As a simple alternative for the big beginning, The Initial Moment of Emergence (TIME) provides a framework for such a narrative: it implies and confirms a basic assumption that an initializing event occurred at t = 0, before which no time existed, and follows this with a temporally organized process of emergence. All narratives begin with change occurring because of an initial disequilibrium, followed by a sequential ordering of events (Sacks1964; Bal 1985), a narrative pattern that gratifies a basic human need to understand causation (Abbott 2008, 41)—how and why things happened the way they did. TIME defines a change in time: emergence is a temporal process of “rising out” (Latin: e-mergere), a coming forth of something formerly hidden, and in fact is now seen as basic to modern cosmology—a process repeated through what Fred Spier (1996) calls the “domains” of cosmic, planetary, and human history. Mario Bunge (2003, 12) provides a succinct definition: “Wholes possess properties that their parts lack. Such global properties are said to be emergent.” Emergence associated with new thresholds of complexity occurs throughout cosmic history; a 13.8-billion-year sequence of emergences is traceable through particulate, stellar, chemical, biological, anthropological, and cultural development, thus casting all of cosmic history as evolutionary—a series of emergences associated with new layers of tiered complexity.

Emergence as the narrative thread of evolutionary and human history has been recognized over several decades by Norman Berrill (1955), Alan Broms (1961), John Pfeiffer (1969, 1977), Charles Maisels (1990), and Steven Johnson (2001); additionally, Mark Bedau and Paul Humphreys (2008) have gathered perspectives from more than twenty philosophers and scientists.

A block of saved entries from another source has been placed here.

(* ===== verification/_CoqProject ===== *)
-Q . S2P
Prelude.v
Utf8.v
Wire.v
Segment.v
PvdTypes.v
PvdEncode.v
PvdDecode.v
PvdSafety.v
PvdRoundtrip.v
PvdDelta.v
Monitor.v
PvRequest.v
Packet.v
Message.v
NtTypes.v
NtEncode.v
NtView.v
NtTree.v
NtDelta.v
NtWire.v
DataFrames.v
Bridge.v
BridgeMerge.v
BridgeOwned.v
DeltaWire.v
MonitorHub.v
Gateway.v
Pipeline.v
ConnWriter.v
Channels.v
F64.v
Text.v
Ioc.v
IocSafe.v
UnionFind.v
LockSet.v
ScanList.v
Scanner.v
DecodedText.v
IocSource.v
Chars.v
Acf.v
Access.v
NegCache.v
GatewaySource.v
MonitorCache.v
Calc.v
CalcParse.v
CalcEval.v
CalcGrammar.v
Registry.v
Cycles.v
Graph.v
GraphProc.v
PutEncode.v
PutDecode.v
Convert.v
JsonNumber.v
PutRoundtrip.v
Records.v
Apply.v
WritePaths.v
SimpleStore.v
ClientPut.v
Fields.v
IocBuild.v
IocEngine.v
(* ===== verification/Wire.v ===== *)
(** * The size and string prefixes of the PVA wire format

    Models [spvirit-codec/src/encode_common.rs] (the encoder side) and
    [spvirit-codec/src/error.rs] (the decode errors, the UTF-8 policy and the
    shared size and string prefix decoders). *)

From S2P Require Import Prelude Utf8.

Local Open Scope Z_scope.
Local Open Scope codec_scope.

Module Wire.

(** ** Decode errors *)

(** [DecodeError]; the [&'static str] payloads are kept as their text. *)
Inductive DecodeError : Type :=
| Truncated (needed available : Z)
| ArrayTooLarge (kind : bytes) (count limit : Z)
| CountExceedsBuffer (count min_bytes available : Z)
| MessageTooLarge (total limit : Z)
| UnexpectedSegment (flags : Z)
| SegmentInterrupted (expected got : Z)
| SegmentCommandMismatch (expected got : Z)
| UnknownTypeTag (tag : Z)
| UnresolvedTypeId (id : Z)
| UnknownUnionSelector (selector len : Z)
| DepthExceeded (depth limit : Z)
| Malformed (what : bytes).

#[export] Instance DecodeError_eq_dec : EqDecision DecodeError.
Proof. solve_decision. Defined.

Abbreviation DecodeResult := (outcome DecodeError).

Inductive Utf8Policy : Type := Strict | Lossy.

(** ** Encoding *)

Definition push_size (out : bytes) (size : Z) (is_be : bool) : bytes :=
  if size <? 254 then out ++ [size mod 256]
  else out ++ [0xFE] ++ put_int is_be 4 (as_u32 size).

Definition encode_size (size : Z) (is_be : bool) : bytes := push_size [] size is_be.

Definition push_string (out value : bytes) (is_be : bool) : bytes :=
  push_size out (zlen value) is_be ++ value.

Definition encode_string (value : bytes) (is_be : bool) : bytes := push_string [] value is_be.

(** ** Decoding *)

Definition decode_size_prefixed (data : bytes) (is_be : bool) : DecodeResult (Z * Z) :=
  match data with
  | [] => Err (Truncated 1 0)
  | first :: _ =>
    if first =? 0xFF then Ok (0, 1)
    else if first <? 254 then Ok (first, 1)
    else if zlen data <? 5 then Err (Truncated 5 (zlen data))
    else
      let? d := slice data 1 5 in
      Ok (get_int is_be d, 5)
  end.

Definition decode_string_prefixed (data : bytes) (is_be : bool) (policy : Utf8Policy)
  : DecodeResult (bytes * Z) :=
  let? (size, size_bytes) := decode_size_prefixed data is_be in
  if size =? 0 then Ok ([], size_bytes)
  else
    let end_ := size_bytes + size in
    if zlen data <? end_ then Err (Truncated end_ (zlen data))
    else
      let? bs := slice data size_bytes end_ in
      match policy with
      | Strict =>
        if Utf8.from_utf8 bs then Ok (bs, end_)
        else Err (Malformed (str "string is not valid UTF-8"))
      | Lossy => Ok (Utf8.from_utf8_lossy bs, end_)
      end.

(** ** Lemmas *)

Lemma push_size_app out size is_be : push_size out size is_be = out ++ encode_size size is_be.
Proof. unfold encode_size, push_size. now destruct (size <? 254). Qed.

Lemma push_string_app out v is_be : push_string out v is_be = out ++ encode_string v is_be.
Proof. unfold encode_string, push_string. now rewrite push_size_app, app_assoc. Qed.

Lemma encode_string_unfold v is_be : encode_string v is_be = encode_size (zlen v) is_be ++ v.
Proof. reflexivity. Qed.

Lemma zlen_encode_size size is_be :
  zlen (encode_size size is_be) = if size <? 254 then 1 else 5.
Proof.
  unfold encode_size, push_size. destruct (size <? 254); cbn [app];
    autorewrite with codec_len; lia.
Qed.

Lemma encode_size_pos size is_be : 1 <= zlen (encode_size size is_be).
Proof. rewrite zlen_encode_size. destruct (size <? 254); lia. Qed.

Lemma encode_string_pos v is_be : 1 <= zlen (encode_string v is_be).
Proof.
  rewrite encode_string_unfold, zlen_app.
  pose proof (encode_size_pos (zlen v) is_be). pose proof (zlen_nonneg v). lia.
Qed.
#[export] Hint Resolve encode_size_pos encode_string_pos : codec.

(** Decoding an encoded size gives it back and consumes exactly its bytes,
    whatever follows. *)
Lemma decode_encode_size n is_be rest :
  0 <= n <= u32_max ->
  decode_size_prefixed (encode_size n is_be ++ rest) is_be
  = Ok (n, zlen (encode_size n is_be)).
Proof.
  intros Hn. rewrite zlen_encode_size. unfold encode_size, push_size.
  destruct (n <? 254) eqn:E; bool_to_prop; cbn [app].
  - rewrite Z.mod_small by lia. cbn [decode_size_prefixed].
    destruct (n =? 0xFF) eqn:?; bool_to_prop; [lia|].
    destruct (n <? 254) eqn:?; bool_to_prop; [done|lia].
  - unfold decode_size_prefixed. cbn [Z.eqb Z.ltb Z.compare Pos.eqb Pos.compare Pos.compare_cont].
    rewrite zlen_cons, zlen_app, zlen_put_int.
    pose proof (zlen_nonneg rest).
    destruct (1 + (Z.of_nat 4 + zlen rest) <? 5) eqn:?; bool_to_prop; [lia|].
    rewrite slice_ok by (autorewrite with codec_len; lia). cbn [bind_outcome].
    change (Z.to_nat (5 - 1)) with 4%nat. change (Z.to_nat 1) with 1%nat. cbn [drop]. rewrite drop_0.
    rewrite take_app_n, get_put_int_small; [| |apply zlen_put_int];
    unfold as_u32, u32_max in *.
    + now rewrite Z.mod_small by lia.
    + change (256 ^ Z.of_nat 4) with (2 ^ 32). apply Z.mod_pos_bound. lia.
Qed.

(** A size that was decoded lies in the [u32] range and consumed one or five
    bytes that were there. *)
Lemma decode_size_ok_bound data is_be n c :
  bytes_ok data -> decode_size_prefixed data is_be = Ok (n, c) ->
  0 <= n <= u32_max /\ 1 <= c <= zlen data.
Proof.
  intros Hd. unfold decode_size_prefixed. destruct data as [|b l]; [discriminate|].
  apply Forall_cons in Hd as [Hb Hl]. red in Hb. pose proof (zlen_nonneg l).
  unfold u32_max. rewrite zlen_cons.
  destruct (b =? 0xFF) eqn:?; [intros [= <- <-]; lia|].
  destruct (b <? 254) eqn:?; bool_to_prop; [intros [= <- <-]; lia|].
  destruct (1 + zlen l <? 5) eqn:?; bool_to_prop; [discriminate|].
  rewrite slice_ok by (rewrite ?zlen_cons; lia). cbn [bind_outcome]. intros [= <- <-].
  change (Z.to_nat 1) with 1%nat. change (Z.to_nat (5 - 1)) with 4%nat. cbn [drop]. rewrite drop_0.
  pose proof (get_int_bound is_be (take 4 l)) as G.
  assert (zlen (take 4 l) = 4) as E by (unfold zlen in *; rewrite length_take; lia).
  rewrite E in G. change (256 ^ 4) with (2 ^ 32) in G.
  split; [|lia]. specialize (G ltac:(now apply Forall_take)). lia.
Qed.

(** The size decoder returns or reports truncation; it never panics. *)
Lemma decode_size_total data is_be :
  (exists n c, decode_size_prefixed data is_be = Ok (n, c)) \/
  (exists k, decode_size_prefixed data is_be = Err (Truncated k (zlen data)) /\ zlen data < k).
Proof.
  unfold decode_size_prefixed. destruct data as [|b l]; [right; exists 1; split; done|].
  destruct (b =? 0xFF); [eauto|]. destruct (b <? 254); [eauto|].
  destruct (zlen (b :: l) <? 5) eqn:?; bool_to_prop; [eauto|].
  rewrite slice_ok by lia. cbn [bind_outcome]. eauto.
Qed.

(** The consumed count needs no assumption on the byte values. *)
Lemma decode_size_consumed data is_be n c :
  decode_size_prefixed data is_be = Ok (n, c) -> 1 <= c <= zlen data.
Proof.
  unfold decode_size_prefixed. destruct data as [|b l]; [discriminate|].
  pose proof (zlen_nonneg l).
  destruct (b =? 0xFF); [intros [= <- <-]; rewrite zlen_cons; lia|].
  destruct (b <? 254); [intros [= <- <-]; rewrite zlen_cons; lia|].
  destruct (zlen (b :: l) <? 5) eqn:?; bool_to_prop; [discriminate|].
  rewrite slice_ok by lia. cbn [bind_outcome]. intros [= <- <-]. lia.
Qed.

Lemma decode_encode_string v is_be policy rest :
  Utf8.from_utf8 v = true -> zlen v <= u32_max ->
  decode_string_prefixed (encode_string v is_be ++ rest) is_be policy
  = Ok (v, zlen (encode_string v is_be)).
Proof.
  intros Hv Hlen. pose proof (zlen_nonneg v). pose proof (zlen_nonneg rest).
  unfold decode_string_prefixed. rewrite encode_string_unfold, <- app_assoc.
  rewrite decode_encode_size by lia. cbn [bind_outcome].
  destruct (zlen v =? 0) eqn:E; bool_to_prop.
  - apply zlen_zero_inv in E as ->. now rewrite app_nil_r.
  - rewrite !zlen_app.
    destruct (_ <? _) eqn:?; bool_to_prop; [lia|].
    pose proof (encode_size_pos (zlen v) is_be).
    rewrite slice_ok by (rewrite ?zlen_app; lia). cbn [bind_outcome].
    rewrite drop_app_zlen.
    replace (_ - _) with (zlen v) by lia. rewrite take_app_zlen.
    destruct policy; [now rewrite Hv|now rewrite Utf8.lossy_valid_id].
Qed.

(** What a decoded string is, on every branch: in range, at least one byte,
    valid UTF-8 under either policy; and the only failures are truncation and,
    under the strict policy, invalid UTF-8. *)
Lemma decode_string_cases data is_be policy :
  bytes_ok data ->
  match decode_string_prefixed data is_be policy with
  | Ok (s, c) => 1 <= c <= zlen data /\ Utf8.from_utf8 s = true
  | Err (Truncated needed available) => available = zlen data /\ available < needed
  | Err (Malformed _) => policy = Strict
  | _ => False
  end.
Proof.
  intros Hd. unfold decode_string_prefixed.
  destruct (decode_size_total data is_be) as [(n & c & E)|(k & E & ?)]; rewrite E; [|done].
  pose proof (decode_size_ok_bound _ _ _ _ Hd E) as [? ?]. cbn [bind_outcome].
  destruct (n =? 0) eqn:?; [done|]. bool_to_prop.
  destruct (zlen data <? c + n) eqn:?; bool_to_prop; [done|].
  rewrite slice_ok by lia. cbn [bind_outcome].
  destruct policy.
  - destruct (Utf8.from_utf8 _) eqn:?; [split; [lia|done]|done].
  - split; [lia|apply Utf8.lossy_always_valid].
Qed.

(** ** Claims *)

(** A valid string of at most [u32::MAX] bytes survives the trip through the
    length-prefixed wire form in both byte orders and under both UTF-8 policies,
    whatever follows it, and exactly its encoding is consumed. *)
Theorem string_roundtrip v is_be policy rest :
  Utf8.from_utf8 v = true -> zlen v <= u32_max ->
  decode_string_prefixed (encode_string v is_be ++ rest) is_be policy
  = Ok (v, zlen (encode_string v is_be)).
Proof. apply decode_encode_string. Qed.

Lemma string_roundtrip_witness :
  decode_string_prefixed [5; 195; 169; 97; 98; 99; 7] true Strict = Ok ([195; 169; 97; 98; 99], 6).
Proof.
  apply (string_roundtrip [195; 169; 97; 98; 99] true Strict [7]).
  - vm_compute. reflexivity.
  - vm_compute. discriminate.
Defined.

(** Decoding a string from any bytes never panics: it yields valid UTF-8 (under
    the lossy policy too) and a consumed count inside the input, or reports
    truncation with what was needed, or, only under the strict policy, reports
    malformed text. *)
Theorem decode_string_total data is_be policy :
  bytes_ok data ->
  match decode_string_prefixed data is_be policy with
  | Ok (s, c) => 1 <= c <= zlen data /\ Utf8.from_utf8 s = true
  | Err (Truncated needed available) => available = zlen data /\ available < needed
  | Err (Malformed _) => policy = Strict
  | _ => False
  end.
Proof. apply decode_string_cases. Qed.

(** An overlong sequence is replaced under the lossy policy. *)
Lemma decode_string_total_witness :
  exists s, decode_string_prefixed [2; 0xC0; 0x80] false Lossy = Ok (s, 3) /\ Utf8.from_utf8 s = true.
Proof.
  pose proof (decode_string_total [2; 0xC0; 0x80] false Lossy
    ltac:(repeat constructor; unfold byte_ok; lia)) as H.
  destruct (decode_string_prefixed [2; 0xC0; 0x80] false Lossy) as [[s c]|e| |] eqn:E;
    try (vm_compute in E; discriminate).
  exists s. assert (c = 3) as -> by (vm_compute in E; congruence). split; [done|apply H].
Defined.

End Wire.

Emergence is thus one of the most intensively studied aspects of cosmic history, perhaps because it is quietly recognized as a replacement for the millennia-old mythology of supernatural design as the organizing principle of the material Universe. Emergence describes the appearance of four forces from a single undifferentiated energy and the subsequent emergence of quarks that make up the various particles of elemental matter. Emergence captures the appearance of new properties in each of the elements fused from hydrogen in stellar furnaces, supernova, and kilonova explosions. At the chemical level, emergence describes the appearance of new properties when elements are combined to create millions of familiar compounds and, later, the achievement of reproductive capacity when complex arrangements of chemical molecules form living cells. Laboratory scientists seem reticent to dwell on these rather astonishing results of emergence, perhaps apprehensive that theology or mysticism may make inroads into science. But we should note that emergence even at the level of the material world is a mysterious process; in fact, the astonishing capacity for creativity in the material world has periodically given rise to connotations of spirituality, as in the work of Edmund Sinnott (1955), Pierre Teilhard de Chardin (1959), and Ursula Goodenough (1998). However, emergence remains a neutrally safe concept implying an appearance of innovation and complexity without prior causation. Emergence is also central to human organization as we witness the innovation and creativity emerging from social and cultural complexity and remarkable social applications emerging from the mechanical complexity of computers and the Internet. The Initial Moment of Emergence gives birth to Time, the thread upon which all subsequent emergences and complexities are strung in the Grand Sequence of cosmic history.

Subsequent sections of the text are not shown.